## Work instructions
Give the data again exactly, from its opening line through the line in which "a1 := -2.0 * Cos w0;" appears.

## Supplied data
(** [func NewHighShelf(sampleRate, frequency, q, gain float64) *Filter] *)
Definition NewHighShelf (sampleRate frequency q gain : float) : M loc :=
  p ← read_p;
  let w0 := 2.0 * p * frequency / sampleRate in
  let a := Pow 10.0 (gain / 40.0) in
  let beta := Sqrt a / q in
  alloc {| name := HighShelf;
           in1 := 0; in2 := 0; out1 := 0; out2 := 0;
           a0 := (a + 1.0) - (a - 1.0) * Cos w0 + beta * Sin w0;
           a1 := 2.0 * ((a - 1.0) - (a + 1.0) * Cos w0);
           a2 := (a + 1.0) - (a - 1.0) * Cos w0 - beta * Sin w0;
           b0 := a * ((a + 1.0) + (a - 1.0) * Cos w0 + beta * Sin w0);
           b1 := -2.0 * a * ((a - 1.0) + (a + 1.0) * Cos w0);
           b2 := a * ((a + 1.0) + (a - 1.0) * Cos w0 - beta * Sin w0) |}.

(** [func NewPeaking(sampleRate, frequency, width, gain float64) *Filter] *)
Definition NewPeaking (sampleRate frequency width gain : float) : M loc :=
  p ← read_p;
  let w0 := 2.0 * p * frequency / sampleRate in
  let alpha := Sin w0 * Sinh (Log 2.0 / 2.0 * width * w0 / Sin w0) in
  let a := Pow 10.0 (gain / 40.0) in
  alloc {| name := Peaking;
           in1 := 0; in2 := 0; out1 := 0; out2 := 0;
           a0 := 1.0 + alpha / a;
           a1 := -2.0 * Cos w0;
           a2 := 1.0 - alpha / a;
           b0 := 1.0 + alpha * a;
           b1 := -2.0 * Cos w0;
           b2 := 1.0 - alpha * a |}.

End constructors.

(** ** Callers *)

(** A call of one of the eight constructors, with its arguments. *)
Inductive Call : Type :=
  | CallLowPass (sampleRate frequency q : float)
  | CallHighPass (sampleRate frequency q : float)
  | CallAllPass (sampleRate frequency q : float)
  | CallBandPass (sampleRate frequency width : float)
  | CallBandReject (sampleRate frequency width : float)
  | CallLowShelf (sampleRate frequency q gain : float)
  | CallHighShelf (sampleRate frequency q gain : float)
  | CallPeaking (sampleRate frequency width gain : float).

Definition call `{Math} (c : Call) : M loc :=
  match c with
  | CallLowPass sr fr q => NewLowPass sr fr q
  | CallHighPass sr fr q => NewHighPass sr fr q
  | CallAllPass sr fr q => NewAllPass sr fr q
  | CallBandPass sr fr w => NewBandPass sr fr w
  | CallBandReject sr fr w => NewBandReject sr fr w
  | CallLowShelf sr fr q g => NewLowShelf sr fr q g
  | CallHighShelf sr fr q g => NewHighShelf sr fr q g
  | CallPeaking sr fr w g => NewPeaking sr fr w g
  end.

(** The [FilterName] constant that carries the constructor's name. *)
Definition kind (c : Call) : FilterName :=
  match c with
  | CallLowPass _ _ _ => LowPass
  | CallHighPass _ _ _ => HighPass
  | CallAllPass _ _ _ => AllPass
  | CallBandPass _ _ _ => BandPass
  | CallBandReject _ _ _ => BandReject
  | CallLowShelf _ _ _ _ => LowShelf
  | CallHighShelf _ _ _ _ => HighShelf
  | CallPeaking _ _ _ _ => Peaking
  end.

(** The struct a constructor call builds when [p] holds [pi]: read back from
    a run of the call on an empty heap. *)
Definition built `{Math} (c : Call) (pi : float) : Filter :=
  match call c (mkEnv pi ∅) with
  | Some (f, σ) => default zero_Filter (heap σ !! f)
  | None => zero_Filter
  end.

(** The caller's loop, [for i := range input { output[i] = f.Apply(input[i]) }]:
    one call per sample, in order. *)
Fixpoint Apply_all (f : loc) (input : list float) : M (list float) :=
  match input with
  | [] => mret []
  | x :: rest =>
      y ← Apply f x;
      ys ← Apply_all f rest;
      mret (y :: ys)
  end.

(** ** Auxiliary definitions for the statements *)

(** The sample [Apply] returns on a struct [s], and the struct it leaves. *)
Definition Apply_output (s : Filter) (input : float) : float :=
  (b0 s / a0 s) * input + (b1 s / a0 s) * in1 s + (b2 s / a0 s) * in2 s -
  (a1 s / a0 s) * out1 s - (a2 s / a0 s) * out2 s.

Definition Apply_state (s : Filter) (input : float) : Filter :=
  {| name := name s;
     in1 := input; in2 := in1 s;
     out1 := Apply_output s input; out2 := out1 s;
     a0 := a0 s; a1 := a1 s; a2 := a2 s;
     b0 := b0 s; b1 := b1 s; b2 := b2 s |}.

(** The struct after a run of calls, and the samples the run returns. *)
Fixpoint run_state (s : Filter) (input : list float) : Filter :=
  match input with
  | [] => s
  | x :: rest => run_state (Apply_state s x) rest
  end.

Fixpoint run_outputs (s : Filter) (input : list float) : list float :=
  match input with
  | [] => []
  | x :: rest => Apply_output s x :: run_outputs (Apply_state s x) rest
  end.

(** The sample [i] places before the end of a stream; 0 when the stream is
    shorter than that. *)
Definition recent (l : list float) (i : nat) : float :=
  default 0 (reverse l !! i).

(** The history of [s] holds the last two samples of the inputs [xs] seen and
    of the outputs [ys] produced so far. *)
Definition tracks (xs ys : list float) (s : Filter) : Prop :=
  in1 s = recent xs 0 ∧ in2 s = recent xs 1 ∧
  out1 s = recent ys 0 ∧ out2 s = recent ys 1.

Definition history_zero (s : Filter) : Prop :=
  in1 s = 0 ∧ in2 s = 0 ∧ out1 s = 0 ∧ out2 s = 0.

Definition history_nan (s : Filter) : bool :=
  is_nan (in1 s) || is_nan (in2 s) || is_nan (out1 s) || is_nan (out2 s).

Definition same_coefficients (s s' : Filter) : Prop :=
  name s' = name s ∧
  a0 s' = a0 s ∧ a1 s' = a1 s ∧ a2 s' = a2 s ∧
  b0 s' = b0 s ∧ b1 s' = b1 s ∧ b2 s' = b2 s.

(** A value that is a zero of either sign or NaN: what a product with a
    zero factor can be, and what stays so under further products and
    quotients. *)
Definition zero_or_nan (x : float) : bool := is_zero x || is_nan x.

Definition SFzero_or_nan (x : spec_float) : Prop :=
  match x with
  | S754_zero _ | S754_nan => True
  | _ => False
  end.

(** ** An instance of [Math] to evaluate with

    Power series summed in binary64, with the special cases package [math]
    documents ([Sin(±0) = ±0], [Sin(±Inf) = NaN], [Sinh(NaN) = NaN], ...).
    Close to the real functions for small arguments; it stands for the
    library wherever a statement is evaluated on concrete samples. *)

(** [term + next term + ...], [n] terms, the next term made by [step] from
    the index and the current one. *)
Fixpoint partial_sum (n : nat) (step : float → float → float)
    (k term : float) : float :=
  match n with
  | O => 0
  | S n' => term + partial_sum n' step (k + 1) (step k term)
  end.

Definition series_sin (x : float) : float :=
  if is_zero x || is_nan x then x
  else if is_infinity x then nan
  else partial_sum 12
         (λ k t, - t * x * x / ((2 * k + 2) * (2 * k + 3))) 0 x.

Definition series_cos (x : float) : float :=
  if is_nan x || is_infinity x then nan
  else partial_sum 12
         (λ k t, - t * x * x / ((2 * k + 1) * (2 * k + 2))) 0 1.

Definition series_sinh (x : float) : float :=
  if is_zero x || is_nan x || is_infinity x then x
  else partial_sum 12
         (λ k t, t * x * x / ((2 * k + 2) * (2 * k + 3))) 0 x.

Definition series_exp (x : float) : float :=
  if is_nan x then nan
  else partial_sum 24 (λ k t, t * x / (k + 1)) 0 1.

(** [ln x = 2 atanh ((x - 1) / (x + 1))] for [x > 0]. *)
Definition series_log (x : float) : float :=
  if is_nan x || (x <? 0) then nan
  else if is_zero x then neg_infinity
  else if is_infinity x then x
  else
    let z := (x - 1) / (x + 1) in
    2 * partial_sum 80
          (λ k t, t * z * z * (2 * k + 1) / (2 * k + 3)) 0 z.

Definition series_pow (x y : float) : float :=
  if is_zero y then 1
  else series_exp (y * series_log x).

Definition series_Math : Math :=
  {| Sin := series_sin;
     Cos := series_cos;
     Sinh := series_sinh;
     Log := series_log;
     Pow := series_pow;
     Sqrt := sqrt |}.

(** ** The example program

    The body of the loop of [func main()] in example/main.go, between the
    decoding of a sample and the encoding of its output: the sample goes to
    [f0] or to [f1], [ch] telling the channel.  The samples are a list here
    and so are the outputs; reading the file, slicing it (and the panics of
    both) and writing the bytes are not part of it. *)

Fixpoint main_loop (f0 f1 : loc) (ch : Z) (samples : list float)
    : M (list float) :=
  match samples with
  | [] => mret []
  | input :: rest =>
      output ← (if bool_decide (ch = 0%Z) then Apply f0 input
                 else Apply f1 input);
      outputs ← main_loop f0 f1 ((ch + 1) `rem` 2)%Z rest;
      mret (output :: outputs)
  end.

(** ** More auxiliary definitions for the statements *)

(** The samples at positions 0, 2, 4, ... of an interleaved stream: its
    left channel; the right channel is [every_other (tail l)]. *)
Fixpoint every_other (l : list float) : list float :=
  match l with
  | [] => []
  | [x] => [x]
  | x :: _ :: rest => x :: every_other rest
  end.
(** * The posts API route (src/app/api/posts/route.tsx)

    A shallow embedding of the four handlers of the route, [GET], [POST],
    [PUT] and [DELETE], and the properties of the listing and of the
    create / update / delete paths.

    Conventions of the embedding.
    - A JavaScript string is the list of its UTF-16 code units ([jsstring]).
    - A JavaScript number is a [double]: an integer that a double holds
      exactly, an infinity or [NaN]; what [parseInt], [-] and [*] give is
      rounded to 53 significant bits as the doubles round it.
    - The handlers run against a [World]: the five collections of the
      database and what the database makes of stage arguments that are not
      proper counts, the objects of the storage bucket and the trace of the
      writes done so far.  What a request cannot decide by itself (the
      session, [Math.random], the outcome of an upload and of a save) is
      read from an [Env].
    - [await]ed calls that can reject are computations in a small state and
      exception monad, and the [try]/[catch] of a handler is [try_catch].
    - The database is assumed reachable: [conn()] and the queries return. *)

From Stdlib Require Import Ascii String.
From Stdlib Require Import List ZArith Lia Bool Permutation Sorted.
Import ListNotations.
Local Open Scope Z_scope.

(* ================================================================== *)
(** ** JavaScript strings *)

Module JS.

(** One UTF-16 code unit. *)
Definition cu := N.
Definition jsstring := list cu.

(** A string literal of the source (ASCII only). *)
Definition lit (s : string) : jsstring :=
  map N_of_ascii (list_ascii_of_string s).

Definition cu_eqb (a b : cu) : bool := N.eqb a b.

## Solution to this problem
(** [func NewHighShelf(sampleRate, frequency, q, gain float64) *Filter] *)
Definition NewHighShelf (sampleRate frequency q gain : float) : M loc :=
  p ← read_p;
  let w0 := 2.0 * p * frequency / sampleRate in
  let a := Pow 10.0 (gain / 40.0) in
  let beta := Sqrt a / q in
  alloc {| name := HighShelf;
           in1 := 0; in2 := 0; out1 := 0; out2 := 0;
           a0 := (a + 1.0) - (a - 1.0) * Cos w0 + beta * Sin w0;
           a1 := 2.0 * ((a - 1.0) - (a + 1.0) * Cos w0);
           a2 := (a + 1.0) - (a - 1.0) * Cos w0 - beta * Sin w0;
           b0 := a * ((a + 1.0) + (a - 1.0) * Cos w0 + beta * Sin w0);
           b1 := -2.0 * a * ((a - 1.0) + (a + 1.0) * Cos w0);
           b2 := a * ((a + 1.0) + (a - 1.0) * Cos w0 - beta * Sin w0) |}.

(** [func NewPeaking(sampleRate, frequency, width, gain float64) *Filter] *)
Definition NewPeaking (sampleRate frequency width gain : float) : M loc :=
  p ← read_p;
  let w0 := 2.0 * p * frequency / sampleRate in
  let alpha := Sin w0 * Sinh (Log 2.0 / 2.0 * width * w0 / Sin w0) in
  let a := Pow 10.0 (gain / 40.0) in
  alloc {| name := Peaking;
           in1 := 0; in2 := 0; out1 := 0; out2 := 0;
           a0 := 1.0 + alpha / a;
           a1 := -2.0 * Cos w0;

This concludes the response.